今年の私たちの代は、プレイヤーがわずか5名しかいません。この人数では、これまでのトップダウン形式の運営ではチームとして機能しにくくなります。そこで私たちは、1年生から3年生までの後輩たちの力を最大限に引き出すため、組織のあり方を根本から見直しました。上級生がすべてを決めるのではなく、下級生が自発的に意見を出せる環境を作り上げました。

私たちが目指しているのは、全員が「自分がこのチームを動かすエンジンである」という当事者意識を持つようになることです。部員の少なさを、一人一人の強い責任感と、チーム全体が日々成長していくことで補うようにしています。

 

 

——チームとしての一体感を高めるために取り組んでいることはありますか?

 

主体性を引き出すための施策として、恋愛リアリティショーの「今日、好きになりました。」に着想を得た、1対1で対話する企画「ツーショ」を実施しています。これは単なる交流会ではなく、各自の生い立ち、入部した理由、続けている動機、将来どのような人間になりたいか、といった人生観を深く共有する場です。お互いの「行動の源泉」を理解することで、それぞれの主体性を上げ、言いやすい環境をつくるとともに、グラウンド上での厳しい指摘も、単なる批判ではなく「相手の目標を達成するための助言」として機能するようになっていきます。こうした深い相互理解が、試合中の粘り強い連携や、一人ひとりが自分で考えて動く組織文化の土台となっています。

 

——医学部や工学部のハードな学業と、週5日の練習を両立させる仕組みはありますか?

 

部員の8割が理系という私たちにとって、学業との両立は精神論ではなく「仕組み」で解決すべき課題だと捉えています。試験や実習が重なる時期には、計画的に練習を休んで勉強に集中できる「テストオフ(休養制度)」を活用しています。また、同じ学部・学科の先輩や同期と協力して試験対策を行う文化も根付いています。
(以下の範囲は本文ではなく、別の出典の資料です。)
(** ** What the component renders *)

(** The [disabled] attribute of the button. *)
Definition generateDisabled (st : State) : bool :=
  isLoading st || negb (truthy (productImage st)) || isAnalyzingStyle st.

(** The text on the button. *)
Definition buttonLabel (st : State) : string :=
  if isAnalyzingStyle st then "Analyzing Style..."
  else if isLoading st then "Generating..."
  else "Generate Image".

(** The text of the alert under the prompt editor, if one is rendered: the
    alert is guarded by [error &&]. *)
Definition errorAlert (st : State) : option string :=
  if truthy_nullable_string (error st) then error st else None.

(** ** Interleavings *)

(** The prompt effect runs in the render of [w]. *)
Definition runPromptEffect (w : World) : World :=
  fst (advance (generateNewPrompt (ui w)) w).

(** The promise a suspended program waits for settles with the answer of
    [srv]: the continuation runs, on the state of that moment, up to its next
    [await]. *)
Definition resume {A : Type} (srv : Collaborators) (s : Suspended A)
  (w : World) : World * Suspended A :=
  match s with
  | Settled r => (w, Settled r)
  | Pending c k => advance (k (srv _ c)) w
  end.

(** Two strings differ at a position both have. *)
Fixpoint diverge (a b : string) : bool :=
  match a, b with
  | String x a', String y b' =>
    if Ascii.eqb x y then diverge a' b' else true
  | _, _ => false
  end.

(** ** Sample data *)

Definition sampleProduct : ImageFile :=
  mkImageFile "iVBORw0KGgo=" "image/png" "mug.png".

Definition sampleStyle : ImageFile :=
  mkImageFile "/9j/4AAQSkZJRg==" "image/jpeg" "moodboard.jpg".

(** The text expected for lighting 'Golden Hour' and perspective 'Close-up'
    without a style image, written out in full. *)
Definition goldenHourCloseUpPrompt : string :=
  "Generate a high-resolution, professional product photograph of the subject in the provided image.

Key requirements:
- **Lighting**: Illuminated by the warm, soft, and directional light of the golden hour (just after sunrise or before sunset). The scene should have long, soft shadows and a warm, inviting color palette.
- **Camera Perspective**: A tight shot focusing on a specific, interesting detail of the product. This should highlight its material, texture, craftsmanship, or a key feature with a shallow depth of field.
- **Background**: The background should be clean, non-distracting, and complementary to the product. A subtle, high-end studio setting is preferred, unless the lighting or style suggests otherwise.
- **Overall Mood**: The image should feel premium, clean, and aspirational. Focus on photorealism and fine detail.".
Lemma photo_is_image_aux (msg : Message) (front : list PhotoSize) (p : PhotoSize) :
  content_type msg = PHOTO ->
  photo msg = front ++ [p] ->
  select_file msg =
    ([], Ok (photo_file_id p, u "photo_" ++ photo_file_id p ++ u ".jpg")) /\
  classify (u "photo_" ++ photo_file_id p ++ u ".jpg") = image.
Proof.
  intros C P. split; [|apply classify_photo_name].
  unfold select_file. rewrite C, P, item_last_app. reflexivity.
Qed.

(** X3: for a photo event the handler fetches the last size offered and
    stores it as [photo_<file_id>.jpg]; that name is classified as an image
    whatever characters the identifier holds. *)
Theorem photo_is_image (msg : Message) (front : list PhotoSize) (p : PhotoSize) :
  content_type msg = PHOTO ->
  photo msg = front ++ [p] ->
  select_file msg =
    ([], Ok (photo_file_id p, u "photo_" ++ photo_file_id p ++ u ".jpg")) /\
  classify (u "photo_" ++ photo_file_id p ++ u ".jpg") = image.
Proof. exact (photo_is_image_aux msg front p). Qed.

Lemma photo_is_image_witness :
  select_file (photo_message [ {| photo_file_id := u "AgAD.small" |};
                               {| photo_file_id := u "AgAD.LARGE.PDF" |} ]) =
    ([], Ok (u "AgAD.LARGE.PDF", u "photo_AgAD.LARGE.PDF.jpg")) /\
  classify (u "photo_AgAD.LARGE.PDF.jpg") = image.
Proof.
  apply (photo_is_image
           (photo_message [ {| photo_file_id := u "AgAD.small" |};
                            {| photo_file_id := u "AgAD.LARGE.PDF" |} ])
           [ {| photo_file_id := u "AgAD.small" |} ]
           {| photo_file_id := u "AgAD.LARGE.PDF" |}); reflexivity.
Defined.

(** ** The shape of a run *)

Lemma extract_pages_events (pages : list Page) (acc : list str) :
  Forall (fun e => is_extraction e = true) (fst (extract_pages pages acc)).
Proof.
  revert acc; induction pages as [|[t|] rest IH]; intros acc; simpl.
  - constructor.
  - specialize (IH (acc ++ [or_else t (u "")])).
    destruct (extract_pages rest (acc ++ [or_else t (u "")])) as [tr r].
    simpl in *. constructor; [reflexivity | exact IH].
  - constructor; [reflexivity | constructor].
Qed.
Lemma decode_constrained_integer_encode (T_bytes n : Z) (rest : list byte) :
  1 <= T_bytes <= 8 ->
  0 <= n < 2 ^ (8 * T_bytes) ->
  BER.decode_constrained_integer T_bytes (DER.encode_size_t n ++ rest)
  = Returns (n, rest).
Proof.
  intros HT Hn. unfold BER.decode_constrained_integer, DER.encode_size_t.
  destruct (Z.eqb_spec n 0) as [->|Hnz].
  - rewrite get_next_object_add_object by tag_range.
    rewrite assert_is_a_same. cbn [BER.value].
    change (Z.land (Z_of_byte Byte.x00) 128 =? 0) with true. cbv iota.
    change (be_value 0 [Byte.x00]) with 0. change (DER.bits 0) with 0.
    replace (8 * T_bytes <? 0) with false by (symmetry; apply Z.ltb_ge; lia).
    reflexivity.
  - assert (Hpos : 0 < n) by lia.
    destruct (bytes_range n T_bytes ltac:(lia)) as [Hk1 Hk2].
    pose proof (bytes_bound n Hpos) as Hbound.
    pose proof (bits_pos n (8 * T_bytes) ltac:(lia)) as Hbits.
    rewrite get_next_object_add_object.
    2:{ tag_range. }
    2:{ rewrite length_app, be_bytes_length.
        destruct (DER.bits n mod 8 =? 0); cbn [length]; lia. }
    rewrite assert_is_a_same. cbn [BER.value].
    destruct (Z.eqb_spec (DER.bits n mod 8) 0) as [He|Hne].
    + cbn [app]. change (Z.land (Z_of_byte Byte.x00) 128 =? 0) with true.
      cbv iota. rewrite be_value_zero_cons, be_value_be_bytes_small by lia.
      replace (8 * T_bytes <? DER.bits n) with false
        by (symmetry; apply Z.ltb_ge; lia).
      reflexivity.
    + destruct (be_bytes_top_byte n Hpos Hne) as (b & bs & Hbs & Hb).
      cbn [app]. pose proof (be_value_be_bytes_small (DER.bytes n) n
                               ltac:(lia)) as Hval.
      rewrite Hbs in *. rewrite land_0x80_byte.
      replace (Z_of_byte b <? 128) with true by (symmetry; apply Z.ltb_lt; lia).
      rewrite Hval.
      replace (8 * T_bytes <? DER.bits n) with false
        by (symmetry; apply Z.ltb_ge; lia).
      reflexivity.
Qed.

Lemma decode_octets_encode (bs rest : list byte) :
  Z.of_nat (length bs) < 2 ^ 32 ->
  BER.decode_octets (DER.encode_octets bs ++ rest) = Returns (bs, rest).
Proof.
  intros H. unfold BER.decode_octets, DER.encode_octets.
  rewrite get_next_object_add_object by tag_range.
  rewrite assert_is_a_same. reflexivity.
Qed.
日々の朝練習を欠かさないための工夫として、学年ごとにLINEグループで「おはようLINE(通称、おはLINE)」を送り合い、返信がないメンバーには即座に電話をかけて起こすようにしています。朝のうちに練習を行うことで、1限の講義や午後の研究活動に支障をきたさないよう、競技と学業の両方に全力を注げる環境を整えています。

 

 

——未経験者が多い中で、東北地区を勝ち抜き全国で戦える強さの秘訣は何ですか?

 

強さの秘訣は、OB・OGやコーチの方々との距離感にあります。多くの先輩方が卒業後も東北大学に残るため、未経験者のつまずきやすいポイントを熟知した指導を、非常に密な頻度で受けられることが大きい要因となっています。練習内容としては、個人の「1 on 1」の能力向上に重点を置いています。オフェンスであれば一人でディフェンスを抜き去る力、ディフェンスであれば一人で守り切る力を徹底的に磨いています。また、渉外活動にも注力しており、地理的ハンデによる遠征費の負担を軽減するため、スポンサー企業との繋がりを自ら開拓しています。

 

——いつも応援してくださっている方々へのメッセージをお願いします。

 

 

いつも応援してくださり、ありがとうございます。

私たちは、ただラクロスという競技に打ち込むだけでなく、この活動を通じて人間的成長を目指しています。新人戦で全国3位を経験した際の楽しさや一体感を、今度は全学一回戦突破という結果を通して、改めて体感したいと考えています。私たちは、競技力向上だけでなく、チームとして、そして一人の人間としての成長を止めることなく取り組んでいきます。今後とも応援をよろしくお願いいたします。